### Your instructions
Pull every line holding the word "reference" out of the data and copy it.

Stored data
▬▬▬
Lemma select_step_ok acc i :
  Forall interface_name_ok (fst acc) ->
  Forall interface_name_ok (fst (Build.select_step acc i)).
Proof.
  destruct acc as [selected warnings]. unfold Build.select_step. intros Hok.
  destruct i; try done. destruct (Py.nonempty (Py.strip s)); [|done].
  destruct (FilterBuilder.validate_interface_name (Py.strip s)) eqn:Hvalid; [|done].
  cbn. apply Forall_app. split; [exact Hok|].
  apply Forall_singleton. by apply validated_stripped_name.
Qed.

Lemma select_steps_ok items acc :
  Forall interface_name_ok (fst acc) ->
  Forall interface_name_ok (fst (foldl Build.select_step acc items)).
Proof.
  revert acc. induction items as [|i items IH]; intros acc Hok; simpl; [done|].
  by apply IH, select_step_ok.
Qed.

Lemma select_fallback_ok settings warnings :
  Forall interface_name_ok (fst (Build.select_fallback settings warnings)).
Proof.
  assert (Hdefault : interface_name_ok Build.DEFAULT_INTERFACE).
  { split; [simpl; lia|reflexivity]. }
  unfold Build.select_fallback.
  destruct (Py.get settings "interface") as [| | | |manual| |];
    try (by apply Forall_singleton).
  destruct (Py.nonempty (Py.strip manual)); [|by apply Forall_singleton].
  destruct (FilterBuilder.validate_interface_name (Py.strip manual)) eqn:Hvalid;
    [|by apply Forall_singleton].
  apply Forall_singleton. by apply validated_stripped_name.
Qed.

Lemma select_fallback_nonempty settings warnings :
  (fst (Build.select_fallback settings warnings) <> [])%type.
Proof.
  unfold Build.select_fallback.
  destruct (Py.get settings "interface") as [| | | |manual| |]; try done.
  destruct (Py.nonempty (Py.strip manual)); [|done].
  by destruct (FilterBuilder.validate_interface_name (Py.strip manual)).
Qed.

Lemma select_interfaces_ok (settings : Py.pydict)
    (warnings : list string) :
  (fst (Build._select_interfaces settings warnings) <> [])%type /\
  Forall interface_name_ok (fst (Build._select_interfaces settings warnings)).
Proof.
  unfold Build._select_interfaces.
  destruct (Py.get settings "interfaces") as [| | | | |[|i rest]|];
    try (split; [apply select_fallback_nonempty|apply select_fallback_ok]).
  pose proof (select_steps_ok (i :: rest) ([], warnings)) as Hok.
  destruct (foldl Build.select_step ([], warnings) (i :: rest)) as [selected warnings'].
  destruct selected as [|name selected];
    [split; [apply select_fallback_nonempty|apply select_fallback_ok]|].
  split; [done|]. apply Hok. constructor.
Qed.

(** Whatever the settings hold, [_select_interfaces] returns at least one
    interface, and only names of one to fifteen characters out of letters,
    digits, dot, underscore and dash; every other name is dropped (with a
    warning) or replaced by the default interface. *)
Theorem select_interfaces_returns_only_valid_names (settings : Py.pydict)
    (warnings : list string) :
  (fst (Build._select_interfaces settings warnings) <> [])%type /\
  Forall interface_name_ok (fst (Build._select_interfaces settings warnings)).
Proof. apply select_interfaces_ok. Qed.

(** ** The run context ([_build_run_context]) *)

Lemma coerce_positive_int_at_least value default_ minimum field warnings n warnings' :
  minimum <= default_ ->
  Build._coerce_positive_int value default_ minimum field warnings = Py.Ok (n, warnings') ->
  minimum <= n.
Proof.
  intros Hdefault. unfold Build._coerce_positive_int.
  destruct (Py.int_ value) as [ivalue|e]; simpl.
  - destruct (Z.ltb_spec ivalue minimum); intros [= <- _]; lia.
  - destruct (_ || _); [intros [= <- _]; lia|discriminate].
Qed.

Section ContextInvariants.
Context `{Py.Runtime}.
▬▬▬
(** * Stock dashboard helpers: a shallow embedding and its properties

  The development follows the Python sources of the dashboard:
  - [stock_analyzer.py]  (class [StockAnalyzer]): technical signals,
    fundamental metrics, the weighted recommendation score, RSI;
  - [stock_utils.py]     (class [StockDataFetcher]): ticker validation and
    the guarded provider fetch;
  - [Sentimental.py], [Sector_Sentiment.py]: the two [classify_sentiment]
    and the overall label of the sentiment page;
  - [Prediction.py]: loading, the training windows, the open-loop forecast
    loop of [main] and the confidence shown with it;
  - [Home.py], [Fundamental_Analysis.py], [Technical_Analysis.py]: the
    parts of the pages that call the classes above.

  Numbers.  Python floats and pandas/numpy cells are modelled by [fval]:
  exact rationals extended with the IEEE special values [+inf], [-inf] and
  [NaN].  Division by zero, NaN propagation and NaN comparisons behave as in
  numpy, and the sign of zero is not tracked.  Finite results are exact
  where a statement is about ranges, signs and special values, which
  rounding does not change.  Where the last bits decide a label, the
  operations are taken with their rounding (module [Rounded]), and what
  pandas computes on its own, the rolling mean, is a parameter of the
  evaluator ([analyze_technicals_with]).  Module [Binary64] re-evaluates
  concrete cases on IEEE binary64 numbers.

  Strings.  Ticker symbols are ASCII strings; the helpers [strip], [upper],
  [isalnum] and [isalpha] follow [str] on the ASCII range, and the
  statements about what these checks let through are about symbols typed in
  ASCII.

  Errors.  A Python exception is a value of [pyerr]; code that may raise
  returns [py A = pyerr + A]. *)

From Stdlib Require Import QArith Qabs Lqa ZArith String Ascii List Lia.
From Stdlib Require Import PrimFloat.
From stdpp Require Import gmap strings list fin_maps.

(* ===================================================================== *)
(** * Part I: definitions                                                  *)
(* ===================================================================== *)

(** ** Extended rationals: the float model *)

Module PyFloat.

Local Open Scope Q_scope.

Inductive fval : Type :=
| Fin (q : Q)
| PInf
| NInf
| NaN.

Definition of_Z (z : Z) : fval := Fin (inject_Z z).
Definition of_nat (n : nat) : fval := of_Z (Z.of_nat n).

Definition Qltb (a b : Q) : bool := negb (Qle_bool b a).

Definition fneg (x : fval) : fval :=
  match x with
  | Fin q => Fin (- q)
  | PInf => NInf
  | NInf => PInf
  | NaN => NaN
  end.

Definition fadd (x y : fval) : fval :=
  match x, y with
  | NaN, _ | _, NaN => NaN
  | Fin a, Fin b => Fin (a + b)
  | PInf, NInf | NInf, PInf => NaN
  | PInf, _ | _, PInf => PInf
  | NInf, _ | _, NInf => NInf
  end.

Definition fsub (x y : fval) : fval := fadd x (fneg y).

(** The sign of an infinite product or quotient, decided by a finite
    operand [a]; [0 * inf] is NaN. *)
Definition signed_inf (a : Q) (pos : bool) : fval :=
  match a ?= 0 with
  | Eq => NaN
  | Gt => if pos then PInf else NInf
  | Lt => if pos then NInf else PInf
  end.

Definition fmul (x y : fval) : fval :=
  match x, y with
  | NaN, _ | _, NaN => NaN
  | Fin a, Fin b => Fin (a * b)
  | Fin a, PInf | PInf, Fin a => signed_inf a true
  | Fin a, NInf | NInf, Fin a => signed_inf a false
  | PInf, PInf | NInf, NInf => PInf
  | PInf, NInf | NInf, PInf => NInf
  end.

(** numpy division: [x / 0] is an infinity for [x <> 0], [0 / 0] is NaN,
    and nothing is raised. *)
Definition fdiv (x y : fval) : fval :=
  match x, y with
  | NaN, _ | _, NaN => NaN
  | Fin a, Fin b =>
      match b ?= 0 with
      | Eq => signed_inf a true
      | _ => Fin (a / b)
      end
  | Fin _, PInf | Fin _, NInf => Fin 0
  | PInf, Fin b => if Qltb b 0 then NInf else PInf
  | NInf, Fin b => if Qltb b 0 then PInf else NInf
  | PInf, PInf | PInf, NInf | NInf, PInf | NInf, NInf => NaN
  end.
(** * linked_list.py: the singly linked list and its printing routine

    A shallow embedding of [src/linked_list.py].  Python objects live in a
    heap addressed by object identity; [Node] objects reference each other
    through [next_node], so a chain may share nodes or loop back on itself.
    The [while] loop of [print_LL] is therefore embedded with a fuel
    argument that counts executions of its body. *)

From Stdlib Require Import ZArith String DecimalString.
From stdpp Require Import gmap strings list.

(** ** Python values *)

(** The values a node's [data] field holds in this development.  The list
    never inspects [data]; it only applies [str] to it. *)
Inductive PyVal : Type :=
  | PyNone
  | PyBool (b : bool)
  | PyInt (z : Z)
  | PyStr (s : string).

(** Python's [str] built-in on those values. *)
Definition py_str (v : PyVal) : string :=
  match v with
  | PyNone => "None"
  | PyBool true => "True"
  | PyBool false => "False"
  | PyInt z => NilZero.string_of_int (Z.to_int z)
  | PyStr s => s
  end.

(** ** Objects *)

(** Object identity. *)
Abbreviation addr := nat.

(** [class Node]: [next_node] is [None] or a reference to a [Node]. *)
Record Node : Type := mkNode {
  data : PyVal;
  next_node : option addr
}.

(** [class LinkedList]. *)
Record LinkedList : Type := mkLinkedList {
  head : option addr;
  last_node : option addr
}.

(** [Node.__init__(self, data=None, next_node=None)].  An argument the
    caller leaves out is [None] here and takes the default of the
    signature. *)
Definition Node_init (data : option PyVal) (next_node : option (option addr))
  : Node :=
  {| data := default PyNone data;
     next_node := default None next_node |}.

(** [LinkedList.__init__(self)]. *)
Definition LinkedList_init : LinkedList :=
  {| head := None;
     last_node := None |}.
▬▬▬
### Answer space
    heap addressed by object identity; [Node] objects reference each other
(** [class Node]: [next_node] is [None] or a reference to a [Node]. *)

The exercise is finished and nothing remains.